Until now, period dramas have not been inclusive spaces for actors of colour. Theatre and TV legend Golda Rosheuvel said that she’d ‘always wanted to be in one of those beautiful British period dramas. I was brought up on them.” For years she was unable to do this, but finally, with the colour blind casting in William Oldroyd’s drama movie Lady Macbeth, she was able to fulfil her wish. Golda Rusheuvel is joined in Oldroyd’s movie with Naoimi Ackie, both in pivotal roles, showing the growing tendency to be more of people of colour, even in period dramas.

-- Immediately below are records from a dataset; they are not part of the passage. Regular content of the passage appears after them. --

Lemma wp_handle_error writable force_ro error ino block func line s held calls (Q : option unit -> world super -> Prop) :
  outside_ok writable -> errors_ok s -> p_add_error_count s < 2 ^ 31 - 1 -> sb_unlocked held ->
  (forall r s' calls, handled writable force_ro (error_now error ino block func line) s r s' ->
     Q r (World s' held calls)) ->
  wp (ext4_handle_error force_ro error ino block func line) Q (World s held calls).
Proof.
  intros Hout Hok Hmax Hul HQ. unfold ext4_handle_error. wp_step. wp_step. wp_step. wp_step.
  set (cont := negb force_ro && p_test_opt s EXT4_MOUNT_ERRORS_CONT) in *.
  set (s1 := set_mount_state (Z.lor (s_mount_state (p_sbi s)) EXT4_ERROR_FS) s).
  set (s2 := if negb cont && negb (p_rdonly s) then set_p_shutdown true s1 else s1).
  assert (K2 : log_of s2 = log_of s /\ (errors_ok s -> errors_ok s2)) by (apply errors_same; unfold s2; by destruct (negb cont && negb (p_rdonly s))).
  destruct K2 as [L2 K2]. specialize (K2 Hok).
  assert (M2 : p_mount s2 = p_mount s1) by (unfold s2; by destruct (negb cont && negb (p_rdonly s))).
  assert (D2 : p_disk s2 = p_disk s /\ p_add_error_count s2 = p_add_error_count s) by (unfold s2; destruct (negb cont && negb (p_rdonly s)); by split).
  assert (J2 : m_journal (p_mount s2) = m_journal (p_mount s)) by by rewrite M2.
  assert (S2 : p_shutdown s2 = p_shutdown s || (negb cont && negb (p_rdonly s))).
  { unfold s2. destruct (negb cont && negb (p_rdonly s)); cbn; by rewrite ?orb_true_r, ?orb_false_r. }
  (* the rest, from the state with the shutdown flag *)
  assert (Hrest : forall calls, wp (bdev_ro <~ call_int "bdev_read_only" [];;
    (if bdev_ro =? 0 then
       save_error_info error ino block func line;;;
       if cont && m_journal (p_mount s) then kmodify (set_p_work true) else ext4_commit_super;;; kret tt
     else kret tt);;;
    (if p_test_opt s EXT4_MOUNT_ERRORS_PANIC then
       down <~ system_going_down;;
       if down then
         s <~ kget;; if p_rdonly s || cont then kret (Some tt) else kmodify set_rdonly;;; kret (Some tt)
       else kret None
     else s <~ kget;; if p_rdonly s || cont then kret (Some tt) else kmodify set_rdonly;;; kret (Some tt))) Q
    (World s2 held calls)).
  { intros c. rewrite <- J2. apply (wp_note_and_write writable cont); [done|done|lia|done|]. intros s3 c3 Hn.
    destruct Hn as [M3 D3 K3 G3 W3 P3 C3 F3 Y3]. unfold disk_ok in P3; rewrite (proj1 D2) in P3. rewrite (proj2 D2) in C3. rewrite S2 in D3. rewrite L2 in G3. rewrite J2 in W3.
    assert (Y : writable = false ->
      p_disk s3 = p_disk s /\ p_es s3 = p_es s /\ p_add_error_count s3 = p_add_error_count s /\ p_work s3 = p_work s).
    { intros ->. rewrite Y3 by done. unfold s2. by destruct (negb cont && negb (p_rdonly s)). }
    assert (R3 : p_rdonly s3 = p_rdonly s) by (unfold p_rdonly; rewrite M3, M2; done).
    assert (O3 : forall f, p_test_opt s3 f = p_test_opt s f) by (intros f; unfold p_test_opt; rewrite M3, M2; done).
    assert (J3 : m_journal (p_mount s3) = m_journal (p_mount s)) by by rewrite M3.
    assert (E3 : Z.testbit (s_mount_state (p_sbi s3)) 1 = true).
    { unfold p_sbi. rewrite M3, M2. apply error_bit. }
    assert (F3' : marks (p_es s3) = marks (p_es s)) by (rewrite F3; unfold p_es; by rewrite M2).
    assert (M3' : p_mount s3 = set_m_es (p_es s3) (p_mount s1)) by by rewrite <- M2.
    assert (Hh : forall r, (cont = false -> r = Some tt -> p_rdonly s = true) ->
      r = Some tt \/ p_test_opt s EXT4_MOUNT_ERRORS_PANIC = true ->
      handled writable force_ro (error_now error ino block func line) s r s3).
    { intros r Hro Hr. split; try done; fold cont.
      - destruct cont; cbn [negb andb] in *.
        + rewrite orb_false_r in D3. split_and!; [done|done|]. intros Hw Hj. by apply W3.
        + split; [|done]. intros Hs. rewrite R3. by apply Hro.
      - exists (m_flags (p_mount s)). split; [by left|]. by rewrite set_flags_same. }
    assert (Hh' : cont = false ->
      handled writable force_ro (error_now error ino block func line) s (Some tt) (set_rdonly s3)).
    { intros Hcont. destruct (errors_same s3 (set_rdonly s3)) as [L4 K4]; [done..|]. specialize (K4 K3).
      split; [done|exact E3|by rewrite L4|exact O3|exact J3|by left| |exact P3|exact C3| |exact F3'|exact Y]; fold cont.
      - rewrite Hcont in *. split; [intros _; apply set_rdonly_on|exact D3].
      - exists (Z.lor (m_flags (p_mount s)) SB_RDONLY). split; [by right|].
        change (p_mount (set_rdonly s3)) with (set_m_flags (Z.lor (m_flags (p_mount s3)) SB_RDONLY) (p_mount s3)).
        by rewrite M3' at 1 2. }
    assert (Hfin : forall c, wp (s <~ kget;; if p_rdonly s || cont then kret (Some tt) else kmodify set_rdonly;;; kret (Some tt))
      Q (World s3 held c)).
    { intros c'. wp_step. wp_step. rewrite R3. destruct (p_rdonly s) eqn:Er; cbn [orb]; [|destruct cont eqn:Ec].
      - wp_step. apply HQ, Hh; [done|by left].
      - wp_step. apply HQ, Hh; [done|by left].
      - repeat wp_step. by apply HQ, Hh'. }
    destruct (p_test_opt s EXT4_MOUNT_ERRORS_PANIC) eqn:Ep; [|apply Hfin].
    unfold system_going_down. do 3 wp_step. wp_step.
    match goal with |- wp (if ?x then _ else _) _ _ => destruct x end; [apply Hfin|]. wp_step. apply HQ, Hh; [done|by right]. }
  wp_step. destruct (negb cont && negb (p_rdonly s)).
  - wp_step. wp_step. destruct (m_journal (p_mount s)); [do 3 wp_step|wp_step]; apply Hrest.
  - wp_step. apply Hrest.
Qed.
(** Options that exclude each other, or cannot be changed. *)
Definition data_conflict (m : mount) : bool :=
  if test_opt m EXT4_MOUNT_DATA_FLAGS =? EXT4_MOUNT_JOURNAL_DATA
  then negb (test_opt2 m EXT4_MOUNT2_EXPLICIT_DELALLOC =? 0) || negb (test_opt m EXT4_MOUNT_DIOREAD_NOLOCK =? 0)
  else if test_opt m EXT4_MOUNT_DATA_FLAGS =? EXT4_MOUNT_ORDERED_DATA
  then negb (test_opt m EXT4_MOUNT_JOURNAL_ASYNC_COMMIT =? 0)
  else false.
Definition options_conflict (old : Z) (m : mount) : bool :=
  data_conflict m || negb (Z.land (Z.lxor (m_opt m) old) EXT4_MOUNT_NO_MBCACHE =? 0).

Definition set_posixacl (m : mount) : mount :=
  set_m_flags (Z.lor (Z.land (m_flags m) (Z.lnot SB_POSIXACL))
                 (if test_opt m EXT4_MOUNT_POSIX_ACL =? 0 then 0 else SB_POSIXACL)) m.

(** The parameters go to the journal. *)
Definition ext4_init_journal_params : K super unit :=
  s <~ kget;;
  let p := m_par (p_mount s) in
  call_int "j_params" [s_commit_interval p; s_min_batch_time p; s_max_batch_time p];;;
  call_int "ext4_fc_init" [];;;
  call_int "j_flags" [if p_test_opt s EXT4_MOUNT_BARRIER then 1 else 0;
                      if p_test_opt s EXT4_MOUNT_DATA_ERR_ABORT then 1 else 0];;;
  kret tt.

Definition desc (s : super) (g : Z) : option (list Z) :=
  ext4_get_group_desc (p_sbi s) (snd <$> m_gdb (p_mount s)) g.

(** The checksums of the [n] groups from [g] on; [None]: a missing descriptor is read. *)
Fixpoint csums_ok (n : nat) (s : super) (g : Z) : option bool :=
  match n with
  | O => Some true
  | S n =>
      match desc s g with
      | Some gdp => if ext4_group_desc_csum_verify (p_sbi s) (p_es s) g gdp then csums_ok n s (g + 1) else Some false
      | None => if ext4_has_group_desc_csum (p_sbi s) (p_es s) then None else csums_ok n s (g + 1)
      end
  end.

(** The first of the [n] groups from [g] on whose inode table is not zeroed. *)
Fixpoint uninit_itable (n : nat) (s : super) (g : Z) : Z :=
  match n with
  | O => g
  | S n =>
      match desc s g with
      | Some gdp => if gd_has_flag gdp EXT4_BG_INODE_ZEROED then uninit_itable n s (g + 1) else g
      | None => uninit_itable n s (g + 1)
      end
  end.
Definition ext4_has_uninit_itable (s : super) : Z :=
  let ngroups := s_groups_count (p_sbi s) in
  if ext4_has_group_desc_csum (p_sbi s) (p_es s) then uninit_itable (Z.to_nat ngroups) s 0 else ngroups.

(** To read-only, or back: an error to restore the options for, or whether the quota is to
    be enabled. *)
Definition remount_ro : K super (option (Z + bool)) :=
  err <~ call_int "sync_filesystem" [];;
  if err <? 0 then kret (Some (inl err)) else
  err <~ call_int "dquot_suspend" [-1];;
  if err <? 0 then kret (Some (inl err)) else
  kmodify set_rdonly;;;
  s <~ kget;;
  (if (Z.land (s_state (p_es s)) EXT4_VALID_FS =? 0) && negb (Z.land (s_mount_state (p_sbi s)) EXT4_VALID_FS =? 0)
   then kmodify (upd_es (set_s_state (u16 (s_mount_state (p_sbi s))))) else kret tt);;;
  _ <~? (if m_journal (p_mount s) then ext4_mark_recovery_complete else kret (Some 0));;
  kret (Some (inr false)).

(** The state is read again, for e2fsck may have changed it; then the file system is marked
    and writable. *)
Definition start_writing : K super (option (Z + bool)) :=
  kmodify (fun s => set_mount_state (Z.land (s_state (p_es s)) (Z.lnot EXT4_FC_REPLAY)) s);;;
  err <~ ext4_setup_super false;;
  if negb (err =? 0) then kret (Some (inl err)) else
  kmodify (upd_mount (fun m => set_m_flags (Z.land (m_flags m) (Z.lnot SB_RDONLY)) m));;;
  s <~ kget;;
  if ext4_has_feature_mmp (p_es s) then
    err <~ call_int "ext4_multi_mount_protect" [s_mmp_block (p_es s)];;
    kret (Some (if err =? 0 then inr true else inl err))
  else kret (Some (inr true)).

Another example is the 2018 miniseries Les Miserables, starring David Oyelowo as Inspector Javert. He said ‘having grown up in the UK, and more specifically, on period drama, I had just resigned myself to the fact that, ‘Okay, those amazing shows are going to be shows I love, but they’re never going to have folks like me in it.’’ These shows and films are trying to challenge a white-washed narrative of history that’s been widely accepted. By putting more diversity onto screen, these shows feel more relevant to a wider range of people, and are a more accurate representation of history.
‘The excuse has been used that it’s not historically accurate, and that’s just not true,’ said Oyelowo. ‘If you are an actual genuine student of history — and not just coming from an ignorant kind of purely white lens in relation to European history — you’d know that people of color have been in France, in the UK, all over Europe, for centuries, and not just as slaves.’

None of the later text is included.